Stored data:
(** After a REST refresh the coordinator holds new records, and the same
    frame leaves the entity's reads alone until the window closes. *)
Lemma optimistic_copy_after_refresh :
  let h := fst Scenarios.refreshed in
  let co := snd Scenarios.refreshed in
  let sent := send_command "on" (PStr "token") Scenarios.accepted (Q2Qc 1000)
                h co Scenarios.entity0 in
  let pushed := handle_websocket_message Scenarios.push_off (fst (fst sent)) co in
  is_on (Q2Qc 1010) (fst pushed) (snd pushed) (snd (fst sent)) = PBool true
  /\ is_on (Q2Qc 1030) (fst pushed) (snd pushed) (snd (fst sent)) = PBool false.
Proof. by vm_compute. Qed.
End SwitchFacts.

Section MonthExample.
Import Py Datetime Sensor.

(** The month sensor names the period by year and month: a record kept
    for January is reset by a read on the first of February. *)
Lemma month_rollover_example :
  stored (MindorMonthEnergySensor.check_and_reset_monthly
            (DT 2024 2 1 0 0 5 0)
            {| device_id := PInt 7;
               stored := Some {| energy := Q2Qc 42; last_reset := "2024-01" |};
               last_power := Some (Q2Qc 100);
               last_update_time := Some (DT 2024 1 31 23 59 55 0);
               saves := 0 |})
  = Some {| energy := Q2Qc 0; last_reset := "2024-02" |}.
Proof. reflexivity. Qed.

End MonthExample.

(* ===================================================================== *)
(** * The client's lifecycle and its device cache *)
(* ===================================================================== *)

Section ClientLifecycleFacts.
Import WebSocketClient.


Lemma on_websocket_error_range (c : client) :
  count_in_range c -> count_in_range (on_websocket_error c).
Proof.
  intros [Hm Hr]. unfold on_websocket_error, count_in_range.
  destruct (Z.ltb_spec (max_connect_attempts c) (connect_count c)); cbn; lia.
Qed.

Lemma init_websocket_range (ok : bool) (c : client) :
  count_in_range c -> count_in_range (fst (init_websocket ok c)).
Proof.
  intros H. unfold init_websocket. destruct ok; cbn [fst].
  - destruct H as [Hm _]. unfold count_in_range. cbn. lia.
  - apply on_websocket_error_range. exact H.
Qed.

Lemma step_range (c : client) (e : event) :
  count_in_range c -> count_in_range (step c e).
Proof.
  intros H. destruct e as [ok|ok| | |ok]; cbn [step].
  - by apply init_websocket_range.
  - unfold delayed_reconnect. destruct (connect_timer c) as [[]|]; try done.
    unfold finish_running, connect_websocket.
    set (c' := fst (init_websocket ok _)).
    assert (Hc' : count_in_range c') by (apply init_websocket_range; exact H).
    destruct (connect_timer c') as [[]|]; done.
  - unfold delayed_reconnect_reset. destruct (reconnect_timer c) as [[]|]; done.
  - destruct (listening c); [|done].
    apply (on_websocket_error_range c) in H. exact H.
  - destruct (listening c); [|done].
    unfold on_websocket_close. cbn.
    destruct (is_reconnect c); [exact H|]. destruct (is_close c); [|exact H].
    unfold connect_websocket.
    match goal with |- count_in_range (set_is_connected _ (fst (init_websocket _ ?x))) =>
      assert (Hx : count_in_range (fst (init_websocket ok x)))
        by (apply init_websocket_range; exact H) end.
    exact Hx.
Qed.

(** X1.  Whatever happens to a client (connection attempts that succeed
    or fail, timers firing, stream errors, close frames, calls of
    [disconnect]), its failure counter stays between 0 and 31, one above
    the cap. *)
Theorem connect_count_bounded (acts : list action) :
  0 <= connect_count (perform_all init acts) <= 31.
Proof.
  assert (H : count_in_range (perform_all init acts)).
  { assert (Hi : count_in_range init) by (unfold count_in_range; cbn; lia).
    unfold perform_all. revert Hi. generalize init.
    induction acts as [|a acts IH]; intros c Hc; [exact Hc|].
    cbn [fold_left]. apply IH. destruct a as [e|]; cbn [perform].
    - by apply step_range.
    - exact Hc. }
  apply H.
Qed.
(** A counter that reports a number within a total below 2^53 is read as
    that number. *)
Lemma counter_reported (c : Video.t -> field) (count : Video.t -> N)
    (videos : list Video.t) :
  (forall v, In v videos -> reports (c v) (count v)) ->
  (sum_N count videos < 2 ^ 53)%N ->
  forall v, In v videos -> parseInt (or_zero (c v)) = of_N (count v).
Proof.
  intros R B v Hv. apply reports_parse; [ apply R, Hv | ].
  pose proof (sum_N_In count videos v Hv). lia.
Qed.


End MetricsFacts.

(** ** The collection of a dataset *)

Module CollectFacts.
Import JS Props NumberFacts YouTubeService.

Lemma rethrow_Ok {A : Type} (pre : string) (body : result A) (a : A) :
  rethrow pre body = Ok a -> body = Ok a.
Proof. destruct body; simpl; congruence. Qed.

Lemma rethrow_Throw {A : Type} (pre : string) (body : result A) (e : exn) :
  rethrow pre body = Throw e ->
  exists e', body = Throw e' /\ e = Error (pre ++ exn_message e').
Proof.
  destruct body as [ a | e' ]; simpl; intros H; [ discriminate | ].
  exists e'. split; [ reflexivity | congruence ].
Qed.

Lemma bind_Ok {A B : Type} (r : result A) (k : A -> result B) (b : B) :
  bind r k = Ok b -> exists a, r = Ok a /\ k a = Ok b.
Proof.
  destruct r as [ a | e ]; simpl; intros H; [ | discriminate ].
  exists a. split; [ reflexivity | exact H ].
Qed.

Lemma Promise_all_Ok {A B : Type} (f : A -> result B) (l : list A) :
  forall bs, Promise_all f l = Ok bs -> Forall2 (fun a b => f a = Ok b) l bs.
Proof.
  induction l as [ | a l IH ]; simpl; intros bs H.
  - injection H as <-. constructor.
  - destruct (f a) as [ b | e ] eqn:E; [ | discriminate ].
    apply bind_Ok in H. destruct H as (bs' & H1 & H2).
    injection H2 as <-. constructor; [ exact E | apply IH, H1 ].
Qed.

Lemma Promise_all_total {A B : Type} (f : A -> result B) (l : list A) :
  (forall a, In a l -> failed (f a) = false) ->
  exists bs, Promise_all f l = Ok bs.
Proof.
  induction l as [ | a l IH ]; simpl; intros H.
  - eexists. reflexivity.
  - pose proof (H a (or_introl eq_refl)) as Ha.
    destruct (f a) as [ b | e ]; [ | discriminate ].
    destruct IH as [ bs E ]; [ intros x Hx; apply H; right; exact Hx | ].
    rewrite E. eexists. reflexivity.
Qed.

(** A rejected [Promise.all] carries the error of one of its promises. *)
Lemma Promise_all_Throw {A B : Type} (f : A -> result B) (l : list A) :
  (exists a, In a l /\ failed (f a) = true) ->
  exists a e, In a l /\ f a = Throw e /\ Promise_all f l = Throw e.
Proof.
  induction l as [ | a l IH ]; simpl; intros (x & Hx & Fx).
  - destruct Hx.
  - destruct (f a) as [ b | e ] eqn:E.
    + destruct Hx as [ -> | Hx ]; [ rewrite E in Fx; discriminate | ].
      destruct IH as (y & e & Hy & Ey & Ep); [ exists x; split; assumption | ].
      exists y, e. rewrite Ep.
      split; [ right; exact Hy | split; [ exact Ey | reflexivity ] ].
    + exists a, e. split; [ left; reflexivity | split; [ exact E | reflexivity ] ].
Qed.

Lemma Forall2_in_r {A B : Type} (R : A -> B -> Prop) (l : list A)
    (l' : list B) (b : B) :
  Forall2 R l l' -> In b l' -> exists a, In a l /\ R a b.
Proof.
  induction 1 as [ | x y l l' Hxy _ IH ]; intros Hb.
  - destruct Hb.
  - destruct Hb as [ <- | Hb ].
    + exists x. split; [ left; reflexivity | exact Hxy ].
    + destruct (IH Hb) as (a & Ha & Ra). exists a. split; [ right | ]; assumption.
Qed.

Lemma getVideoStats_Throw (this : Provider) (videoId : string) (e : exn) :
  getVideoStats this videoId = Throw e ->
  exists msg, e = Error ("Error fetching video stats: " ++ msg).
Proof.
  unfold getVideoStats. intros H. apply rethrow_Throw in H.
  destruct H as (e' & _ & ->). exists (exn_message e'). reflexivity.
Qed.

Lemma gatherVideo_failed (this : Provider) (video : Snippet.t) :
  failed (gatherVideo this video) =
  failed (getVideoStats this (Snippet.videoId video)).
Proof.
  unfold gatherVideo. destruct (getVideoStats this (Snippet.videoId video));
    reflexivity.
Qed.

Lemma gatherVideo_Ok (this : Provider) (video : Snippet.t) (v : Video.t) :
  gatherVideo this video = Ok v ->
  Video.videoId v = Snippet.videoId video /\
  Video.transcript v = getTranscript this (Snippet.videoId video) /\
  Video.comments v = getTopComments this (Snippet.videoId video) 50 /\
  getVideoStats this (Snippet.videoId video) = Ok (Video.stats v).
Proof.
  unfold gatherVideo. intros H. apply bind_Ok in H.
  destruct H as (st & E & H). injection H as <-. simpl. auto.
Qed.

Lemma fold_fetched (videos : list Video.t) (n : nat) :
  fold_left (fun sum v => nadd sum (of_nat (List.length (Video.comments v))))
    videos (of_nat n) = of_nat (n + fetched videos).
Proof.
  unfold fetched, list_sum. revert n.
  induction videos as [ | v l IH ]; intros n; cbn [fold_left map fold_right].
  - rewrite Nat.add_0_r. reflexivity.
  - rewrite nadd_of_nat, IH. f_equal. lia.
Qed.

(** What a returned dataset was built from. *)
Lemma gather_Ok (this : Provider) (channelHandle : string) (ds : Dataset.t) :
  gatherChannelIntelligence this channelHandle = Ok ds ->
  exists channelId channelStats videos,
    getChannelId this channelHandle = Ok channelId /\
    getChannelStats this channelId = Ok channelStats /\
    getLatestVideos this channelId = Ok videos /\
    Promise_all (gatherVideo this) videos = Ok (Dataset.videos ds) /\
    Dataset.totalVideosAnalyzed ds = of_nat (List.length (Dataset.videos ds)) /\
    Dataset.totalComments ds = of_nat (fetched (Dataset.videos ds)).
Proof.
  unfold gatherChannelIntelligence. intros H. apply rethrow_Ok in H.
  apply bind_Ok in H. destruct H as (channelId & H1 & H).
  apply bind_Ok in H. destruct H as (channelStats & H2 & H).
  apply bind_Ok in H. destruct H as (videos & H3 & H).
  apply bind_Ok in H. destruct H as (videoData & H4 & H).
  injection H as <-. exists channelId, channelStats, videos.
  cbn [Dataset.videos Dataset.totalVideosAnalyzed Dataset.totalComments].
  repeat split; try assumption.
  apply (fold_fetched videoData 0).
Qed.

Your assignment: Wherever the word "refreshed" turns up in the records, copy out the line it is on.

Answer to this exercise:
  let h := fst Scenarios.refreshed in
  let co := snd Scenarios.refreshed in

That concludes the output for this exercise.